There is the increase in coverage from 55% to 60%. We know we now have an employment insurance system where about $18 billion in premiums is collected year after year and about $12 billion is put back into the system. There is a surplus of about $6 billion, which is used to cover the government's general expenditures. This is being done by collecting premiums from people earning wages or a salary of less than $39,000. This means that people earning more, or those who do not pay into the system, do not contribute their share toward this portion of the government's general expenditures.
The government, considers the EI system as a payroll tax. This is a very regressive tax, because not everyone pays into the system. Even though he had been a member of parliament for about 20 years, it is here in the House that the Prime Minister found out that he pay, EI premiums. Such people are not paying their share. There should be a substantive debate on this issue to ensure that since the surplus is so high premiums are lowered or the conditions that apply in the system are improved.
There is a basic condition that could be amended: benefits could be raised from 55% to 60% of average earnings.
All discrimination against youth, women and people re-entering the workforce must be eliminated.
Bill C-2 does not change anything in the requirement to work 910 hours to qualify. The government's logic is the same here as with the intensity rule. It is saying to young people “If the requirement is 910 hours, you will have to work harder to qualify”. Under the intensity rule it said “If benefits are reduced, people will be more anxious to work”.
Statistics show this was not the case with the intensity rule. We know from experience that it is not true for young people and that today they are the victims of intolerable discrimination.
It is important that we revisit this issue before long because we have no right to discriminate against our young people. We have no right to treat them like second class citizens, particularly as we are experiencing a period of economic growth. They must be able to reap the benefits of the effort that has been made to fight the deficit. We must not continue to take their money from them since they contribute right from the first hour of work without qualifying. Only some 25% of our young people qualify for benefits.
As far as all the conditions are concerned, these are examples of issues that should have been dealt with in Bill C-2 but were not. That shows the extent to which a thorough reform of EI is needed to make it more adequate.

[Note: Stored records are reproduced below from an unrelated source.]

Lemma processWrite_write_cases token client method option s :
  match processWrite token client method option s with
  | (out, s', t) =>
      List.filter isClientWrite t = []
      ∧ ((List.filter isMethodWrite t = [] ∧ ∀ v, out ≠ Fulfilled (RWrite v))
         ∨ (List.filter isMethodWrite t
            = [MethodWrite (deref (defaultConfigOf (isParent token)) s')]
            ∧ out = Fulfilled
                      (RWrite (method_write method
                                 (deref (defaultConfigOf (isParent token)) s')))))
  end.
Proof.
  assert (∀ props,
            match processWrite token client method (VObj props) s with
            | (out, s', t) =>
                List.filter isClientWrite t = []
                ∧ ((List.filter isMethodWrite t = [] ∧ ∀ v, out ≠ Fulfilled (RWrite v))
                   ∨ (List.filter isMethodWrite t
                      = [MethodWrite (deref (defaultConfigOf (isParent token)) s')]
                      ∧ out = Fulfilled
                                (RWrite (method_write method
                                           (deref (defaultConfigOf (isParent token)) s')))))
            end) as Hrecord.
  { intros props. rewrite processWrite_record.
    pose proof (build_filter isClientWrite client (VObj props) (Some method)
                  (isParent token) true s) as Hcw.
    pose proof (build_filter isMethodWrite client (VObj props) (Some method)
                  (isParent token) true s) as Hmw.
    destruct (createTransactionConfig _ _ _ _ _ s) as [[[config|e] s1] t1] eqn:Hrun;
      cbn [snd] in Hcw, Hmw.
    - apply createTransactionConfig_returns in Hrun as ->. cbv zeta.
      destruct (truthy (get "returnTransaction" props));
        rewrite !List.filter_app, Hcw, Hmw by (by intros []); simpl.
      + split; [reflexivity|]. left. split; [reflexivity|]. discriminate.
      + split; [reflexivity|]. by right.
    - simpl. rewrite Hcw, Hmw by (by intros []).
      split; [reflexivity|]. left. split; [reflexivity|]. discriminate. }
  destruct (option_cases option) as [->|[->|[[props ->]|[Hdef Hbad]]]].
  - apply (Hrecord ∅).
  - destruct (operations_on_null token client method s) as (-> & _).
    pose proof (build_filter isClientWrite client VNull (Some method)
                  (isParent token) true s) as Hcw.
    pose proof (build_filter isMethodWrite client VNull (Some method)
                  (isParent token) true s) as Hmw.
    destruct (createTransactionConfig _ _ _ _ _ s) as [[[config|e] s1] t1];
      cbn [snd] in Hcw, Hmw;
      rewrite ?List.filter_app; simpl; rewrite Hcw, Hmw by (by intros []);
      (split; [reflexivity|]); left; (split; [reflexivity|]); discriminate.
  - apply Hrecord.
  - destruct (operations_throw_on_invalid token client method option s Hdef Hbad)
      as (-> & _).
    split; [reflexivity|]. left. split; [reflexivity|]. discriminate.
Qed.


(** X9. [processWrite] sends through the method handle, at most once, and
    never through the chain client.  Whatever the option, either
    [method.write] was not called and the outcome is not a write result, or
    it was called exactly once, with the config the build left in the default
    record, and the promise is fulfilled with the result of that call. *)
Theorem processWrite_sends_once token client method option s :
  match processWrite token client method option s with
  | (out, s', t) =>
      List.filter isClientWrite t = []
      ∧ ((List.filter isMethodWrite t = [] ∧ ∀ v, out ≠ Fulfilled (RWrite v))
         ∨ (List.filter isMethodWrite t
            = [MethodWrite (deref (defaultConfigOf (isParent token)) s')]
            ∧ out = Fulfilled
                      (RWrite (method_write method
                                 (deref (defaultConfigOf (isParent token)) s')))))
  end.
Proof. apply processWrite_write_cases. Qed.

Lemma merge_lookup (a b : Obj) k :
  merge a b !! k = match b !! k with Some v => Some v | None => a !! k end.
Proof.
  unfold merge, Object_assign. rewrite (right_id_L ∅ (∪) a).
  destruct (b !! k) as [v|] eqn:Hk.
  - by apply lookup_union_Some_l.
  - by apply lookup_union_r.
Qed.

Lemma unsent_lookup (config : Obj) (data to : Value) :
  merge config (<["data" := data]> (<["to" := to]> ∅)) !! "data" = Some data
  ∧ merge config (<["data" := data]> (<["to" := to]> ∅)) !! "to" = Some to
  ∧ ∀ k, k ≠ "data" → k ≠ "to" →
      merge config (<["data" := data]> (<["to" := to]> ∅)) !! k = config !! k.
Proof.
  split_and!; [by rewrite merge_lookup..|].
  intros k Hd Ht. rewrite merge_lookup. by simplify_map_eq.
Qed.

(** X10. With a truthy [returnTransaction], [processWrite] sends nothing.
    When the build is fulfilled the promise is fulfilled with a new object:
    the built config with [data] set to the method's encoded call and [to]
    set to the method's address, every other field as built; the default
    record gets neither field.  When the build fails the promise is rejected
    with the build's error and the call is not even encoded. *)
Theorem processWrite_unsent_config token client method props s :
  truthy (get "returnTransaction" props) = true →
  match processWrite token client method (VObj props) s with
  | (out, s', t) =>
      List.filter isMethodWrite t = []
      ∧ match createTransactionConfig client (VObj props) (Some method)
                (isParent token) true s with
        | (Ok config, s1, _) =>
            s' = s1
            ∧ List.filter isEncodeABI t = [MethodEncodeABI]
            ∧ ∃ unsent,
                out = Fulfilled (RMerged unsent)
                ∧ unsent !! "data" = Some (method_encodeABI method)
                ∧ unsent !! "to" = Some (method_address method)
                ∧ ∀ k, k ≠ "data" → k ≠ "to" →
                    unsent !! k = deref config s1 !! k
        | (Fail e, s1, _) =>
            s' = s1 ∧ out = Rejected e ∧ List.filter isEncodeABI t = []
        end
  end.
Proof.
  intros Hflag. rewrite processWrite_record, Hflag.
  pose proof (build_filter isEncodeABI client (VObj props) (Some method)
                (isParent token) true s) as Hea.
  pose proof (build_filter isMethodWrite client (VObj props) (Some method)
                (isParent token) true s) as Hmw.
  destruct (createTransactionConfig _ _ _ _ _ s) as [[[config|e] s1] t1];
    cbn [snd] in Hea, Hmw; cbv beta iota zeta.
  - rewrite !List.filter_app, Hea, Hmw by (by intros []). simpl.
    split_and!; try reflexivity.
    eexists. split; [reflexivity|]. apply unsent_lookup.
  - simpl. rewrite Hea, Hmw by (by intros []). by split_and!.
Qed.

Lemma processWrite_unsent_config_witness :
  truthy (get "returnTransaction"
            (<["returnTransaction" := VBool true]> {["from" := VStr "0xA"]} : Obj))
  = true
  ∧ match processWrite (tokenOn false) (stubWeb3 false 0) stubMethod
            (VObj (<["returnTransaction" := VBool true]> {["from" := VStr "0xA"]}))
            (stateWith ∅ ∅) with
    | (out, s', t) =>
        List.filter isMethodWrite t = []
        ∧ match createTransactionConfig (stubWeb3 false 0)
                  (VObj (<["returnTransaction" := VBool true]>
                           {["from" := VStr "0xA"]}))
                  (Some stubMethod) (isParent (tokenOn false)) true
                  (stateWith ∅ ∅) with
          | (Ok config, s1, _) =>
              s' = s1
              ∧ List.filter isEncodeABI t = [MethodEncodeABI]
              ∧ ∃ unsent,
                  out = Fulfilled (RMerged unsent)
                  ∧ unsent !! "data" = Some (method_encodeABI stubMethod)
                  ∧ unsent !! "to" = Some (method_address stubMethod)
                  ∧ ∀ k, k ≠ "data" → k ≠ "to" →
                      unsent !! k = deref config s1 !! k
          | (Fail e, s1, _) =>
              s' = s1 ∧ out = Rejected e ∧ List.filter isEncodeABI t = []
          end
    end.
Proof.
  split; [reflexivity|].
  apply (processWrite_unsent_config (tokenOn false) (stubWeb3 false 0) stubMethod
           (<["returnTransaction" := VBool true]> {["from" := VStr "0xA"]})
           (stateWith ∅ ∅)).
  reflexivity.
Defined.

(** X11. [sendTransaction] sends through the chain client of the token's own
    side, at most once, and never consults a method handle.  Whatever the
    option, every client call it makes is on that side, and either
    [client.write] was not called and the outcome is not a write result, or
    it was called exactly once, with the config the build left in the default
    record, and the promise is fulfilled with the result of that call. *)
Theorem sendTransaction_sends_once token client option s :
  match sendTransaction token client option s with
  | (out, s', t) =>
      List.filter isMethodCall t = []
      ∧ Forall (λ ev, onSide (isParent token) ev = true) t
      ∧ ((List.filter isClientWrite t = [] ∧ ∀ v, out ≠ Fulfilled (RWrite v))
         ∨ (List.filter isClientWrite t
            = [ClientWrite (isParent token)
                 (deref (defaultConfigOf (isParent token)) s')]
            ∧ out = Fulfilled
                      (RWrite (write (getClient client (isParent token))
                                 (deref (defaultConfigOf (isParent token)) s')))))
  end.
Proof.
  assert (∀ txc,
            List.filter isMethodCall
              (createTransactionConfig client txc None (isParent token) true s).2 = []
            ∧ Forall (λ ev, onSide (isParent token) ev = true)
                (createTransactionConfig client txc None (isParent token) true s).2
            ∧ List.filter isClientWrite
                (createTransactionConfig client txc None (isParent token) true s).2 = [])
    as Hbuild.
  { intros txc.
    destruct (createTransactionConfig_own_side client txc None (isParent token)
                true s) as (Hside & _ & Hm).
    split_and!; [by apply Hm | exact Hside | by apply build_filter; intros []]. }
  assert (∀ props,
            match sendTransaction token client (VObj props) s with
            | (out, s', t) =>
                List.filter isMethodCall t = []
                ∧ Forall (λ ev, onSide (isParent token) ev = true) t
                ∧ ((List.filter isClientWrite t = [] ∧ ∀ v, out ≠ Fulfilled (RWrite v))
                   ∨ (List.filter isClientWrite t
                      = [ClientWrite (isParent token)
                           (deref (defaultConfigOf (isParent token)) s')]
                      ∧ out = Fulfilled
                                (RWrite (write (getClient client (isParent token))
                                           (deref (defaultConfigOf (isParent token)) s')))))
            end) as Hrecord.
  { intros props. rewrite sendTransaction_record.
    destruct (Hbuild (VObj props)) as (Hm & Hside & Hcw).
    destruct (createTransactionConfig _ _ _ _ _ s) as [[[config|e] s1] t1] eqn:Hrun;
      cbn [snd] in Hm, Hside, Hcw.
    - apply createTransactionConfig_returns in Hrun as ->. cbv zeta.
      destruct (truthy (get "returnTransaction" props));
        rewrite !List.filter_app, Hm, Hcw, !Forall_app; simpl.
      + split_and!; try done; [by repeat constructor..|].
        left. split; [reflexivity|]. discriminate.
      + split_and!; try done;
          [by repeat constructor | by repeat constructor
          | repeat constructor; unfold onSide; simpl; by destruct (isParent token)
          | by right].
    - simpl. rewrite Hm, Hcw. split_and!; try done.
      + by constructor.
      + left. split; [reflexivity|]. discriminate. }
  destruct (option_cases option) as [->|[->|[[props ->]|[Hdef Hbad]]]].
  - apply (Hrecord ∅).
  - destruct (operations_on_null token client stubMethod s) as (_ & -> & _).
    destruct (Hbuild VNull) as (Hm & Hside & Hcw).
    destruct (createTransactionConfig _ _ _ _ _ s) as [[[config|e] s1] t1];
      cbn [snd] in Hm, Hside, Hcw;
      rewrite ?List.filter_app, ?Forall_app; simpl; rewrite Hm, Hcw;
      split_and!; try done; try (by repeat constructor);
      left; (split; [reflexivity|]); discriminate.
  - apply Hrecord.
  - destruct (operations_throw_on_invalid token client stubMethod option s Hdef Hbad)
      as (_ & -> & _).
    split_and!; [reflexivity | constructor |].
    left. split; [reflexivity|]. discriminate.
Qed.

(** X12. With a truthy [returnTransaction], [sendTransaction] sends nothing
    and leaves the state as the builder left it; when the build is fulfilled
    the promise is fulfilled with the builder's config object itself, with no
    field added, and when the build fails it is rejected with the build's
    error. *)
Theorem sendTransaction_unsent_config token client props s :
  truthy (get "returnTransaction" props) = true →
  match sendTransaction token client (VObj props) s with
  | (out, s', t) =>
      List.filter isClientWrite t = []
      ∧ match createTransactionConfig client (VObj props) None (isParent token)
                true s with
        | (Ok config, s1, _) =>
            s' = s1 ∧ out = Fulfilled (RConfig config)
            ∧ config = defaultConfigOf (isParent token)
        | (Fail e, s1, _) => s' = s1 ∧ out = Rejected e
        end
  end.
Proof.
  intros Hflag. rewrite sendTransaction_record, Hflag.
  pose proof (build_filter isClientWrite client (VObj props) None
                (isParent token) true s) as Hcw.
  destruct (createTransactionConfig _ _ _ _ _ s) as [[[config|e] s1] t1] eqn:Hrun;
    cbn [snd] in Hcw; cbv beta iota zeta.
  - rewrite !List.filter_app, Hcw by (by intros []).
    split_and!; try reflexivity.
    eapply createTransactionConfig_returns, Hrun.
  - simpl. rewrite Hcw by (by intros []). by split_and!.
Qed.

Many amendments were proposed but they were rejected. I give the example of the retroactivity of the intensity rule. According to our proposal, the retroactive period would have gone back to January 1, 1997, instead of to October 1, 2000.
In other words, since it has been clearly established that rule was inefficient and that its only result was to penalize seasonal workers and frequent claimants, why not give these workers their money back? It is becoming obvious that they have been penalized without reason and that they should have received that money.

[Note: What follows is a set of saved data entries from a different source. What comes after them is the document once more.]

Section StatusStore.
Context (faults : Faults).

(** [get_asins_to_scrape(limit)] at local time [now]. *)
Definition get_asins_to_scrape (limit : nat) (now : Z) (db : Db) : list string :=
  if status_client_missing faults then []
  else if status_bulk_query_fails faults then []
  else
    map fst
      (firstn limit
         (order_by_task_timestamp
            (List.filter (fun r => to_scrape_filter now r.2)
               (map_to_list (asin_status_tbl db))))).

(** The first loop of [bulk_update_asin_status]: [existing] answers
    the [in_("asin", asins)] query. *)
Fixpoint prepare_bulk_update (existing : gmap string AsinRow)
    (new_status : string) (timestamp : option Z) (asins : list string)
    (bulk_update_data : list AsinUpdate) (successful failed : list string)
  : list AsinUpdate * list string * list string :=
  match asins with
  | [] => (bulk_update_data, successful, failed)
  | a :: rest =>
      match existing !! a with
      | None =>
          prepare_bulk_update existing new_status timestamp rest
            bulk_update_data successful (failed ++ [a])
      | Some row =>
          prepare_bulk_update existing new_status timestamp rest
            (bulk_update_data
               ++ [asin_update_data a new_status timestamp (retry_count row)])
            (successful ++ [a]) failed
      end
  end.

(** The fallback loop, one row at a time.  The update of a row that
    was just read returns it, so [result.data] is not empty there. *)
Fixpoint update_one_by_one (new_status : string) (timestamp : option Z)
    (asins : list string) (successful failed : list string)
    (tbl : gmap string AsinRow)
  : list string * list string * gmap string AsinRow :=
  match asins with
  | [] => (successful, failed, tbl)
  | a :: rest =>
      if status_row_query_fails faults a then
        update_one_by_one new_status timestamp rest
          (if mem a successful then remove_first a successful else successful)
          (failed ++ [a]) tbl
      else
        match tbl !! a with
        | None =>
            update_one_by_one new_status timestamp rest
              successful (failed ++ [a]) tbl
        | Some row =>
            if status_row_update_fails faults a then
              update_one_by_one new_status timestamp rest
                (if mem a successful then remove_first a successful
                 else successful)
                (failed ++ [a]) tbl
            else
              update_one_by_one new_status timestamp rest
                (if mem a successful then successful else successful ++ [a])
                failed
                (<[a := apply_update
                          (asin_update_data a new_status timestamp
                             (retry_count row)) row]> tbl)
        end
  end.

Definition update_result (successful failed : list string) : StatusUpdateResult :=
  {| success := match failed with [] => true | _ => false end;
     successful_asins := successful;
     failed_asins := failed |}.

(** [bulk_update_asin_status(asins, status, task_timestamp)] *)
Definition bulk_update_asin_status (asins : list string) (new_status : string)
    (timestamp : option Z) (db : Db) : StatusUpdateResult * Db :=
  match asins with
  | [] => ({| success := true; successful_asins := []; failed_asins := [] |}, db)
  | _ =>
      if negb (mem new_status valid_statuses) then
        ({| success := false; successful_asins := []; failed_asins := asins |}, db)
      else if status_client_missing faults then
        ({| success := false; successful_asins := []; failed_asins := asins |}, db)
      else if status_bulk_query_fails faults then
        let '(successful, failed, tbl) :=
          update_one_by_one new_status timestamp asins [] [] (asin_status_tbl db) in
        (update_result successful failed, set_asin_status db tbl)
      else
        let '(bulk_update_data, successful, failed) :=
          prepare_bulk_update (asin_status_tbl db) new_status timestamp asins
            [] [] [] in
        match bulk_update_data with
        | [] => (update_result successful failed, db)
        | _ =>
            if status_bulk_upsert_fails faults then
              let '(successful', failed', tbl) :=
                update_one_by_one new_status timestamp asins successful failed
                  (asin_status_tbl db) in
              (update_result successful' failed', set_asin_status db tbl)
            else
              (update_result successful failed,
               set_asin_status db (upsert (asin_status_tbl db) bulk_update_data))
        end
  end.

End StatusStore.

(** ** Webhook ingestor ([services/webhook_service.py]) *)

(** A parsed dataset item, read with [item.get(...)]. *)
Record DatasetItem := {
  item_asin : option string;
  item_title : option string;
  item_categories : list string;
  item_price : option Q;
  item_rating : option Q;
  item_review_count : option Z;
  item_bsr : list BsrEntry
}.

Record ProductData := {
  pd_asin : option string;
  pd_title : option string;
  pd_categories : list string
}.

Definition product_data (item : DatasetItem) : ProductData :=
  {| pd_asin := item_asin item;
     pd_title := item_title item;
     pd_categories := item_categories item |}.




Section Webhook.
Context (faults : Faults).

We introduced an amendment to make the payment retroactive to January 1, 1997, but the government rejected it because it would cost $250 million, which is not even 1% of the $35 billion surplus. If that is so much money for the government, think what this represents for seasonal workers, for people who contributed to the financing of the government due to an infamous and unacceptable rule.
That is the reason Bill C-2 must be amended. Everybody must realize that in the next few months the Standing Committee on Human Resources will be making a special effort to make recommendations for a thorough reform of EI to the government, one that will go a lot further than this half-baked Bill C-2.